Hiring and Managing Customer Service Staff

Disciplining a Customer Service Rep

Disciplining a customer service rep is never easy. But it's part of management's job description and has to be addressed, especially when a call center employee is jeopardizing your relationship with your customers.

Wouldn't it be great if your customer service department performed at an exceptionally high level with minimal input from management?

Unfortunately, it never works that way. In most call centers, some employees meet or even exceed management expectations while other workers limp along with substandard performance or personality issues.

It may sound harsh, but ineffective or under-motivated employees are dead weight. They drag down the rest of their team and de-energize your customer service department. Conflict is never pretty, but disciplining customer service reps is something that can't be avoided.

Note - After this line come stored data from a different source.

Lemma max_total_spec dep :
  sane_counts dep -> 0 <= dep.(Deployment_Spec).(DeploymentSpec_Rollout)
    .(RolloutSpec_RollingUpdate).(RollingUpdateSpec_MaxSurge) ->
  dep.(Deployment_Spec).(DeploymentSpec_Replicas) <= max_total dep <= i64_max
  /\ max_total dep <= dep.(Deployment_Spec).(DeploymentSpec_Replicas)
       + dep.(Deployment_Spec).(DeploymentSpec_Rollout)
          .(RolloutSpec_RollingUpdate).(RollingUpdateSpec_MaxSurge).
Proof.
  intros (HR & HS & _) H0. unfold max_total. cbv zeta.
  set (R := DeploymentSpec_Replicas _) in *. set (S := RollingUpdateSpec_MaxSurge _) in *.
  pose proof (wrap64_range (R + S)) as Hr. destruct (wrap64_eqm (R + S)) as [k Hk].
  unfold in_i64, i64_min, i64_max in *. destruct (Z.ltb_spec (R +! S) R); lia.
Qed.

(** Listing a deployment's workloads tells how many are active. *)
Lemma hoare_count id (F : Z -> Prop) :
  hoare (fun w : World DB => wf w /\ F (nactive id w.(w_db))) (ListWorkloadsByDeployment id)
    (fun r w => (wf w /\ F (nactive id w.(w_db)))
       /\ forall l, r = Ok l -> F (lenZ (activeWorkloads l)) /\ lenZ (activeWorkloads l) = nactive id w.(w_db)).
Proof.
  intros w [Hw HF]. pose proof (hoare_ListByDeployment id _ w (conj Hw eq_refl)) as [Hl Hr].
  pose proof (seen_nactive id _ _ Hl) as Hn. fold (nactive id (w_db w)) in Hn.
  split; [split; [apply Hl|by rewrite Hn]|]. intros l Hl'. rewrite (Hr l Hl').
  fold (nactive id (w_db w)). by rewrite Hn.
Qed.

Lemma lenZ_victims l count : 0 <= count -> lenZ (pickScaleDownVictims l count) <= count.
Proof. intros H. rewrite pickScaleDownVictims_length. lia. Qed.

(** The loop over the victims removes at most [count] active workloads. *)
Lemma drift_victims id dep l count :
  0 <= count -> drifts id count 0 (for_each (pickScaleDownVictims l count) (enqueueDeleteForWorkload dep)).
Proof.
  intros Hc. eapply drift_weaken; [apply drift_for_each|by apply lenZ_victims|lia].
  intros x _. apply drift_enqueueDelete.
Qed.

Lemma scale_down_bounds id dep l n :
  sane_counts dep -> 0 <= n <= i64_max -> lenZ l = n ->
  0 <= min_available dep <= dep.(Deployment_Spec).(DeploymentSpec_Replicas) ->
  hoare (fun w : World DB => wf w /\ nactive id w.(w_db) = n) (scale_down id dep l)
    (fun _ w => wf w /\ Z.min n (min_available dep) <= nactive id w.(w_db) <= n).
Proof.
  intros (HR & _) Hn Hl Hm. unfold scale_down. cbv zeta. rewrite Hl.
  set (R := DeploymentSpec_Replicas _) in *. set (m := min_available dep) in *.
  unfold in_i64, i64_min, i64_max in *.
  rewrite (wrap64_id (n - m)) by (unfold in_i64, i64_min, i64_max; lia).
  apply hoare_bind with (R := fun _ w => wf w /\ Z.min n m <= nactive id (w_db w) <= n); [| |done].
  - destruct (Z.ltb_spec 0 (n - m)); [|apply hoare_ret; intros w [? ?]; split; [done|lia]].
    set (c := minInt _ _). assert (0 <= c <= n - m).
    { unfold c. rewrite minInt_spec. pose proof (lenZ_nonneg (oldRevisionWorkloads l (Deployment_CurrentRevision dep))). lia. }
    eapply hoare_conseq; [apply (drift_victims id dep _ c ltac:(lia) n)|done|].
    intros _ w [? ?]. split; [done|lia].
  - intros _. eapply hoare_bind; [apply (hoare_count id (fun x => Z.min n m <= x <= n))| |].
    2: { intros e w [? _]. done. }
    intros ws w [[Hw Hb] Hws]. destruct (Hws ws eq_refl) as [Hb' Hlen].
    rewrite wrap64_id by (unfold in_i64, i64_min, i64_max; lia).
    destruct (Z.ltb_spec 0 (lenZ (activeWorkloads ws) - R)); [|split; [done|simpl; lia]].
    destruct (drift_victims id dep (activeWorkloads ws) (lenZ (activeWorkloads ws) - R)
      ltac:(lia) _ w (conj Hw eq_refl)) as [? ?]. split; [done|lia].
Qed.

(** ** A whole pass *)

Lemma prepare_spec dep :
  (prepare dep).(Deployment_Spec)
  = dep.(Deployment_Spec) <| DeploymentSpec_Rollout ::= normalizeRolloutSpec |>.
Proof. unfold prepare. by case_match. Qed.

Lemma prepare_ID dep : (prepare dep).(Deployment_ID) = dep.(Deployment_ID).
Proof. unfold prepare. by case_match. Qed.

Lemma prepare_RollingUpdate dep :
  (prepare dep).(Deployment_Spec).(DeploymentSpec_Rollout).(RolloutSpec_RollingUpdate)
  = dep.(Deployment_Spec).(DeploymentSpec_Rollout).(RolloutSpec_RollingUpdate)
      <| RollingUpdateSpec_MaxSurge ::= clamp0 |> <| RollingUpdateSpec_MaxUnavailable ::= clamp0 |>.
Proof. rewrite prepare_spec. apply normalizeRolloutSpec_RollingUpdate. Qed.

Lemma prepare_sane dep : sane_counts dep -> sane_counts (prepare dep).
Proof.
  unfold sane_counts. rewrite prepare_RollingUpdate, prepare_spec. simpl. unfold clamp0, in_i64, i64_min, i64_max.
  intros (? & ? & ?). repeat case_match; lia.
Qed.

(** The deployment read back is the one stored, under its own ID. *)
Lemma hoare_GetDeployment id dep n :
  hoare (fun w : World DB => (wf w /\ nactive id w.(w_db) = n)
           /\ db_get w.(w_db) (keyDeployment id) = Some (BDeployment dep))
    (GetDeployment id)
    (fun r w => (wf w /\ nactive id w.(w_db) = n)
       /\ forall d, r = Ok d -> d = dep /\ dep.(Deployment_ID) = id).
Proof.
  intros w [[Hw Hn] Hg]. unfold GetDeployment, get, db_View, get_in.
  destruct (env_dberr _); cbn; [done|]. rewrite Hg. cbn. split; [done|]. intros d [= <-].
  split; [done|]. specialize (Hw _ _ Hg). simpl in Hw. by apply string_app_inj_l in Hw.
Qed.

Lemma hoare_still id {A} (m : M (World DB) A) (F : Z -> Prop) :
  drifts id 0 0 m ->
  hoare (fun w => wf w /\ F (nactive id w.(w_db))) m (fun _ w => wf w /\ F (nactive id w.(w_db))).
Proof.
  intros H w [Hw HF]. destruct (H _ w (conj Hw eq_refl)) as [? ?]. split; [done|].
  by replace (nactive id (w_db (m w).2)) with (nactive id (w_db w)) by lia.
Qed.

Lemma to_create_bounds dep l :
  sane_counts dep -> lenZ (activeWorkloads l) <= i64_max ->
  0 <= dep.(Deployment_Spec).(DeploymentSpec_Rollout)
    .(RolloutSpec_RollingUpdate).(RollingUpdateSpec_MaxSurge) ->
  lenZ (activeWorkloads l) + Z.of_nat (Z.to_nat (to_create dep l))
  <= Z.max (lenZ (activeWorkloads l)) (max_total dep).
Proof.
  intros Hs Hn H0. unfold to_create. cbv zeta. rewrite minInt_spec.
  pose proof (clamp0_nonneg ((rollout_target dep l).1 -! lenZ
    (activeForRevision (activeWorkloads l) (Deployment_CurrentRevision dep)))).
  pose proof (lenZ_nonneg (activeWorkloads l)).
  destruct (max_total_spec dep Hs H0) as [[? ?] _]. destruct Hs as [[? ?] _].
  rewrite (wrap64_id (max_total dep - _)) by (unfold in_i64, i64_min, i64_max in *; lia).
  set (x := clamp0 (_ -! _)) in *. set (y := max_total dep - _) in *. unfold clamp0.
  destruct (Z.ltb_spec y 0); lia.
Qed.

(** The part of a pass after the first listing. *)
Lemma reconcile_rest_bounds id dep l n lo hi :
  dep.(Deployment_ID) = id -> sane_counts dep ->
  0 <= min_available dep <= dep.(Deployment_Spec).(DeploymentSpec_Replicas) ->
  0 <= dep.(Deployment_Spec).(DeploymentSpec_Rollout)
    .(RolloutSpec_RollingUpdate).(RollingUpdateSpec_MaxSurge) ->
  lenZ (activeWorkloads l) = n -> n <= i64_max ->
  lo = Z.min n (min_available dep) -> hi = Z.max n (max_total dep) ->
  hoare (fun w : World DB => wf w /\ nactive id w.(w_db) = n)
    (failure ← create_workloads dep (Z.to_nat (to_create dep l));
     match failure with
     | Some err => placement_failed dep (rollout_target dep l).2 err
     | None =>
         workloads ← ListWorkloadsByDeployment id;
         (if negb (String.eqb (rollout_target dep l).2 "Canary")
          then scale_down id dep (activeWorkloads workloads) else mret tt) ;;
         finish_reconcile dep (rollout_target dep l).2
     end)
    (fun _ w => wf w /\ lo <= nactive id w.(w_db) <= hi).
Proof.
  intros Hid Hs Hm H0 Hl Hn -> ->. pose proof (to_create_bounds dep l Hs) as Hc. rewrite Hl in Hc.
  specialize (Hc Hn H0). destruct (max_total_spec dep Hs H0) as [[? ?] _].
  assert (Hn0 : 0 <= n) by (rewrite <- Hl; apply lenZ_nonneg).
  apply hoare_bind with (R := fun _ w => wf w /\ n <= nactive id w.(w_db) <= Z.max n (max_total dep)).
  { intros w Hw. subst id.
    destruct (drift_create_workloads dep (Z.to_nat (to_create dep l)) n w Hw) as [? ?].
    split; [done|lia]. }
  2: { intros e w [? ?]. split; [done|lia]. }
  intros [err|].
  { eapply hoare_conseq; [apply (hoare_still id _ (fun x => n <= x <= Z.max n (max_total dep)));
      apply drift_frame; store_steps|done|]. intros r w [? ?]. split; [done|lia]. }
  eapply hoare_bind; [apply (hoare_count id (fun x => n <= x <= Z.max n (max_total dep)))| |].
  2: { intros e w [[? ?] _]. split; [done|lia]. }
  intros ws. set (n1 := lenZ (activeWorkloads ws)).
  apply (hoare_fact (n <= n1 <= Z.max n (max_total dep)) _
    (fun w => wf w /\ nactive id w.(w_db) = n1)); [|intros Hb].
  { intros w [[Hw _] Hws]. by destruct (Hws ws eq_refl) as [Hb Hlen]. }
  apply hoare_bind with (R := fun _ w => wf w
    /\ Z.min n (min_available dep) <= nactive id (w_db w) <= Z.max n (max_total dep)); [| |done].
  - destruct (negb _); [|apply hoare_ret; intros w [? ?]; split; [done|lia]].
    eapply hoare_conseq; [apply (scale_down_bounds id dep (activeWorkloads ws) n1 Hs); [lia|done|done]|done|].
    intros _ w [? ?]. split; [done|lia].
  - intros _. apply (hoare_still id _ (fun x => Z.min n (min_available dep) <= x <= Z.max n (max_total dep))).
    apply drift_frame; store_steps.
Qed.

Although employee discipline often results in termination, there are practical and legal reasons why your business should attempt to improve under-achieving agents' performance before you let them go. If you aren't satisfied with your current disciplinary processes, here are a few tips to start you on the path to improvement.

  • Communicate clear expectations. Before you initiate disciplinary procedures, it's important to make sure you have communicated clear expectations to your customer service team. If you haven't painted an accurate picture of what success looks like, you can't fairly discipline an employee for under-achievement.
  • Develop a discipline policy. For both legal and ethical reasons, you should document and distribute a company-wide discipline policy. Discipline policies create an equitable framework for discipline and tell workers what to expect from the process.
  • Address problems early. Experienced customer service managers know that call center problems don't go away - they just get bigger. It's much easier to work with an employee at the earliest sign of a problem than it is to institute heavy-handed discipline after the problem has become intolerable.
  • Implement probation procedures. Probation is a common and effective strategy for disciplining customer service employees. Although your probation procedures can't be arbitrary, a carefully designed probation policy can quickly turn around under-performing personnel.
  • Reserve termination as a last resort. The decision to fire an ineffective call center worker should be seen as a last resort. Whenever possible, work with the individual to address problem areas and equip them to succeed in the workplace.